A mortality table based on selected lives only and not the general population, e.g. lives accepted for insurance.
Tag: UK
Select rate of mortality
This occurs when rates of mortality are differentiated by age and duration. Most mortality tables used in life insurance have two or three periods of select mortality.
Selection of lives
Life insurance practice of categorising lives as standard, substandard or declined. The object is to guard against anti-selection, as the substandard lives have the greatest incentive to insure, disturbing the mortality balance. Standard lives attract normal terms while sub-standard (i.e. impaired) lives are rated according to their impairment.
Self damage
Actual damage to the insured item from internal rather than external causes. It features in some engineering insurance policies.
Self-drive hire
Hiring out of vehicles for short periods allowing customers to drive. The self-drive policy defines acceptability in terms of both vehicles and drivers. See WAIVER OF DAMAGE.
Self-investment
The investment of the asset of an occupational pension scheme approved under Chapter I in employerrelated investment. A 5 per cent limit is imposed by PA95 and the IR imposes separate restrictions on self-investment by small self-administered schemes.
Self-managed funds (SMFS)
Earmarked schemes where the policies are linked to an investment fund. The investment fund is normally selected by the employer or trustees but held in the name of the insurance company.

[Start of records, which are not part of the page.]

Lemma next_loop_spec n q : heaped (fun _ => True) q -> (length (pending q) <= n)%nat ->
  match next_loop n q with
  | (None, q') => forall r s, ~ pend q r s
  | (Some rid, q') => entries q' = entries q /\ heaped (fun r => r <> rid) q' /\ (exists side, pend q rid side)
                      /\ forall r s, pend q r s -> mtime_of g r <= mtime_of g rid
  end.
Proof using.
  revert q. induction n as [|n IH]; intros q Hq Hn; cbn [next_loop].
  { destruct (pending q) as [|it h] eqn:E; [|cbn in Hn; lia]. intros r s Hp. apply (h_heap _ q Hq) in Hp; [|done]. rewrite E in Hp. by apply elem_of_nil in Hp. }
  destruct (pop_first (pending q)) as [[it h]|] eqn:E.
  2:{ apply pop_first_nil in E. intros r s Hp. apply (h_heap _ q Hq) in Hp; [|done]. rewrite E in Hp. by apply elem_of_nil in Hp. }
  apply pop_first_some in E as [Hperm Hle]. set (q' := mk_pivotQueue (entries q) h).
  assert (it_mtime it = mtime_of g (fst (it_key it))) as Hit by (apply (h_items _ q Hq); rewrite Hperm; by left).
  assert (forall it', it' ∈ h -> it_mtime it' = mtime_of g (fst (it_key it'))) as Hitems by (intros it' H; apply (h_items _ q Hq); rewrite Hperm; by right).
  assert (forall r s, pend q r s -> (r, s) = it_key it \/ mk_pivotItem (r, s) (mtime_of g r) ∈ h) as Hin.
  { intros r s Hp. apply (h_heap _ q Hq) in Hp; [|done]. rewrite Hperm in Hp. apply elem_of_cons in Hp as [<-|Hp]; [by left|by right]. }
  assert (match entries q' !! it_key it with Some e => if pe_pending e && (pe_mtime e =? it_mtime it) then pend q (fst (it_key it)) (snd (it_key it)) else
      ~ pend q (fst (it_key it)) (snd (it_key it)) | None => ~ pend q (fst (it_key it)) (snd (it_key it)) end) as Hvalid.
  { unfold pend. change (entries q') with (entries q). destruct (it_key it) as [rid side] eqn:Ek. cbn [fst snd] in *.
    destruct (entries q !! (rid, side)) as [e|] eqn:Ee; [|by intros (? & [=] & _)]. rewrite (h_rows _ q Hq rid side e Ee), Hit, Z.eqb_refl, andb_true_r.
    destruct (pe_pending e) eqn:Ep; [by exists e|]. intros (e' & [= <-] & H). by rewrite Ep in H. }
  assert (~ pend q (fst (it_key it)) (snd (it_key it)) -> match next_loop n q' with
    | (None, q'') => forall r s, ~ pend q r s
    | (Some rid, q'') => entries q'' = entries q /\ heaped (fun r => r <> rid) q'' /\ (exists side, pend q rid side)
                      /\ forall r s, pend q r s -> mtime_of g r <= mtime_of g rid end) as Hskip.
  { intros Hno. refine (IH q' _ _); [|cbn [pending q']; rewrite Hperm in Hn; cbn in Hn; lia]. split; [by apply (h_rows _ q Hq)|by apply Hitems|].
    intros r s _ Hp. destruct (Hin r s Hp) as [Heq|]; [|done]. by rewrite <- Heq in Hno. }
  destruct (entries q' !! it_key it) as [e|]; [|by apply Hskip]. destruct (_ && _); [|by apply Hskip].
  split; [done|]. split; [|split; [by exists (snd (it_key it))|]].
  - split; [by apply (h_rows _ q Hq)|by apply Hitems|]. intros r s Hr Hp. destruct (Hin r s Hp) as [Heq|]; [|done]. by rewrite <- Heq in Hr.
  - intros r s Hp. destruct (Hin r s Hp) as [Heq|Hh]; [by rewrite <- Heq|]. rewrite Forall_forall in Hle. specialize (Hle _ Hh). cbn in Hle. lia.
Qed.
End Queue.

(** ** One examination *)
Section Examination.
Context `{TO : !TableOrder} (g : graph) (prim : bool).

(** A link to a parent that the search follows. *)
Definition edge (c p : Z) : Prop := exists r, r ∈ plinks g /\ pl_cid r = c /\ pl_pid r = p /\ (prim = true -> pl_isprim r = true).

Lemma links_spec (f h : plink -> Z) x y : x ∈ table_order (map f (List.filter (fun r => (h r =? y) && (negb prim || pl_isprim r)) (plinks g))) <->
  exists r, r ∈ plinks g /\ h r = y /\ f r = x /\ (prim = true -> pl_isprim r = true).
Proof using.
  rewrite table_order_perm, list_elem_of_fmap. split.
  - intros (r & -> & Hr%list_elem_of_In%filter_In). destruct Hr as [Hr%list_elem_of_In [Hy Hp]%andb_true_iff]. exists r.
    split_and!; [done|lia|done|]. intros ->. done.
  - intros (r & Hr & <- & <- & Hp). exists r. split; [done|]. apply list_elem_of_In, filter_In. split; [by apply list_elem_of_In|].
    rewrite Z.eqb_refl. destruct prim; [by rewrite Hp|done].
Qed.

Lemma elem_of_parents c p : p ∈ parents g prim c <-> edge c p.
Proof using. unfold parents. by rewrite links_spec. Qed.

Lemma elem_of_children c p : c ∈ children g prim p <-> edge c p.
Proof using. unfold children. rewrite links_spec. unfold edge. split; intros (r & ? & ? & ? & ?); by exists r. Qed.

Lemma put_side_spec P rid pid side q : heaped g P q -> let q' := put_side g rid pid side q in
  heaped g P q' /\ (forall r s, queued q' r s <-> queued q r s \/ (r, s) = (pid, side) /\ queued q rid side)
  /\ (forall r s, pend q' r s <-> pend q r s \/ (r, s) = (pid, side) /\ queued q rid side).
Proof using.
  intros Hq. unfold put_side. pose proof (has_queued q rid side) as Hh. destruct (has q rid side).
  - destruct (put_spec g P pid side q Hq) as (Hq' & Hqu & Hpe). cbv zeta. split; [done|].
    split; intros r s; rewrite ?Hqu, ?Hpe; naive_solver.
  - split; [done|]. split; intros r s; naive_solver.
Qed.

Lemma put_parent_spec P rid pid w : heaped g P (w_queue w) -> let w' := put_parent g rid w pid in
  heaped g P (w_queue w') /\ (forall r s, queued (w_queue w') r s <-> queued (w_queue w) r s \/ r = pid /\ queued (w_queue w) rid s)
  /\ (forall r s, pend (w_queue w') r s <-> pend (w_queue w) r s \/ r = pid /\ queued (w_queue w) rid s).
Proof using.
  intros Hq. unfold put_parent. cbn [w_queue]. destruct (put_side_spec P rid pid false (w_queue w) Hq) as (Hq1 & Hqu1 & Hpe1).
  destruct (put_side_spec P rid pid true _ Hq1) as (Hq2 & Hqu2 & Hpe2). cbv zeta. split; [done|].
  assert (queued (put_side g rid pid false (w_queue w)) rid true <-> queued (w_queue w) rid true) as Hother by (rewrite Hqu1; naive_solver).
  split; intros r s; rewrite ?Hqu2, ?Hpe2, Hother, ?Hqu1, ?Hpe1; destruct s; naive_solver.
Qed.

Lemma put_parents_spec P rid pids w : heaped g P (w_queue w) -> let w' := foldl (put_parent g rid) w pids in
  heaped g P (w_queue w') /\ (forall r s, queued (w_queue w') r s <-> queued (w_queue w) r s \/ r ∈ pids /\ queued (w_queue w) rid s)
  /\ (forall r s, pend (w_queue w') r s <-> pend (w_queue w) r s \/ r ∈ pids /\ queued (w_queue w) rid s).
Proof using.
  revert w. induction pids as [|pid pids IH]; intros w Hq; cbn [foldl].
  { split; [done|]. split; intros r s; rewrite elem_of_nil; naive_solver. }
  destruct (put_parent_spec P rid pid w Hq) as (Hq1 & Hqu1 & Hpe1). destruct (IH _ Hq1) as (Hq2 & Hqu2 & Hpe2). cbv zeta. split; [done|].
  assert (forall s, queued (w_queue (put_parent g rid w pid)) rid s <-> queued (w_queue w) rid s) as Hrid by (intros s; rewrite Hqu1; naive_solver).
  split; intros r s; rewrite ?Hqu2, ?Hpe2, Hrid, ?Hqu1, ?Hpe1, elem_of_cons; naive_solver.
Qed.

Lemma clear_spec k m k' : clear k m !! k' = if decide (k' = k) then (fun e => mk_pivotEntry (pe_mtime e) false) <$> m !! k' else m !! k'.
Proof using. unfold clear. destruct (decide (k' = k)) as [->|Hne]; [by rewrite lookup_alter_eq|by rewrite lookup_alter_ne]. Qed.

Lemma examined_spec rid q : heaped g (fun r => r <> rid) q ->
  heaped g (fun _ => True) (examined rid q) /\ (forall r s, queued (examined rid q) r s <-> queued q r s)
  /\ (forall r s, pend (examined rid q) r s <-> r <> rid /\ pend q r s).
Proof using.
  intros Hq.
  assert (forall r s, entries (examined rid q) !! (r, s) = if decide (r = rid) then (fun e => mk_pivotEntry (pe_mtime e) false) <$> entries q !! (r, s) else entries q !! (r, s)) as He.
  { intros r s. unfold examined. cbn [entries]. rewrite !clear_spec. repeat case_decide; simplify_eq; try done; destruct s; try done. }
  assert (forall r s, pend (examined rid q) r s <-> r <> rid /\ pend q r s) as Hp.
  { intros r s. unfold pend. rewrite He. destruct (decide (r = rid)) as [->|Hne].
    - split; [|by intros [? _]]. intros (e & (e' & _ & ->)%fmap_Some & He'). done.
    - split; [by intros H|by intros [_ H]]. }
  split; [|split; [|exact Hp]].
  - split.
    + intros r s e. rewrite He. destruct (decide (r = rid)) as [->|]; [|by apply (h_rows _ _ q Hq)].
      intros (e' & H & ->)%fmap_Some. cbn. by apply (h_rows _ _ q Hq) in H.
    + by apply (h_items _ _ q Hq).
    + intros r s _ [Hne H]%Hp. by apply (h_heap _ _ q Hq).
  - intros r s. unfold queued. rewrite He. destruct (decide _); [|done]. by rewrite fmap_is_Some.
Qed.

Lemma expand_queue rid w : heaped g (fun r => r <> rid) (w_queue w) -> let w' := expand g prim rid w in
  heaped g (fun _ => True) (w_queue w')
  /\ (forall r s, queued (w_queue w') r s <-> queued (w_queue w) r s \/ edge rid r /\ queued (w_queue w) rid s)
  /\ (forall r s, pend (w_queue w') r s <-> r <> rid /\ (pend (w_queue w) r s \/ edge rid r /\ queued (w_queue w) rid s)).
Proof using.
  intros Hq. unfold expand. destruct (put_parents_spec _ rid (parents g prim rid) w Hq) as (Hq1 & Hqu1 & Hpe1).
  destruct (examined_spec rid _ Hq1) as (Hq2 & Hqu2 & Hpe2). cbv zeta. cbn [w_queue]. split; [done|].
  split; intros r s; rewrite ?Hqu2, ?Hpe2, ?Hqu1, ?Hpe1, elem_of_parents; done.
Qed.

Self-Personal invested personal pensions (SIPPs)
Personal pensions that allow the individual to select where his contributions, within limits, should be invested. The investment opportunities include stocks and shares, unit and investment trusts, insurance company funds, deposit accounts and commercial property. Certain investments (e.g. works of art) are prohibited. Individuals must have net relevant earnings and will receive tax relief on contributions at the highest marginal rate. Group arrangements are common. SIPPs are offered by insurance companies and stockbrokers. See SELFINVESTMENT.
Seller’s interest
Policy effected by a seller of cargo to protect his contingency interest in the event that the buyer’s policy fails to respond to a loss. See QUANTUM OF INTEREST.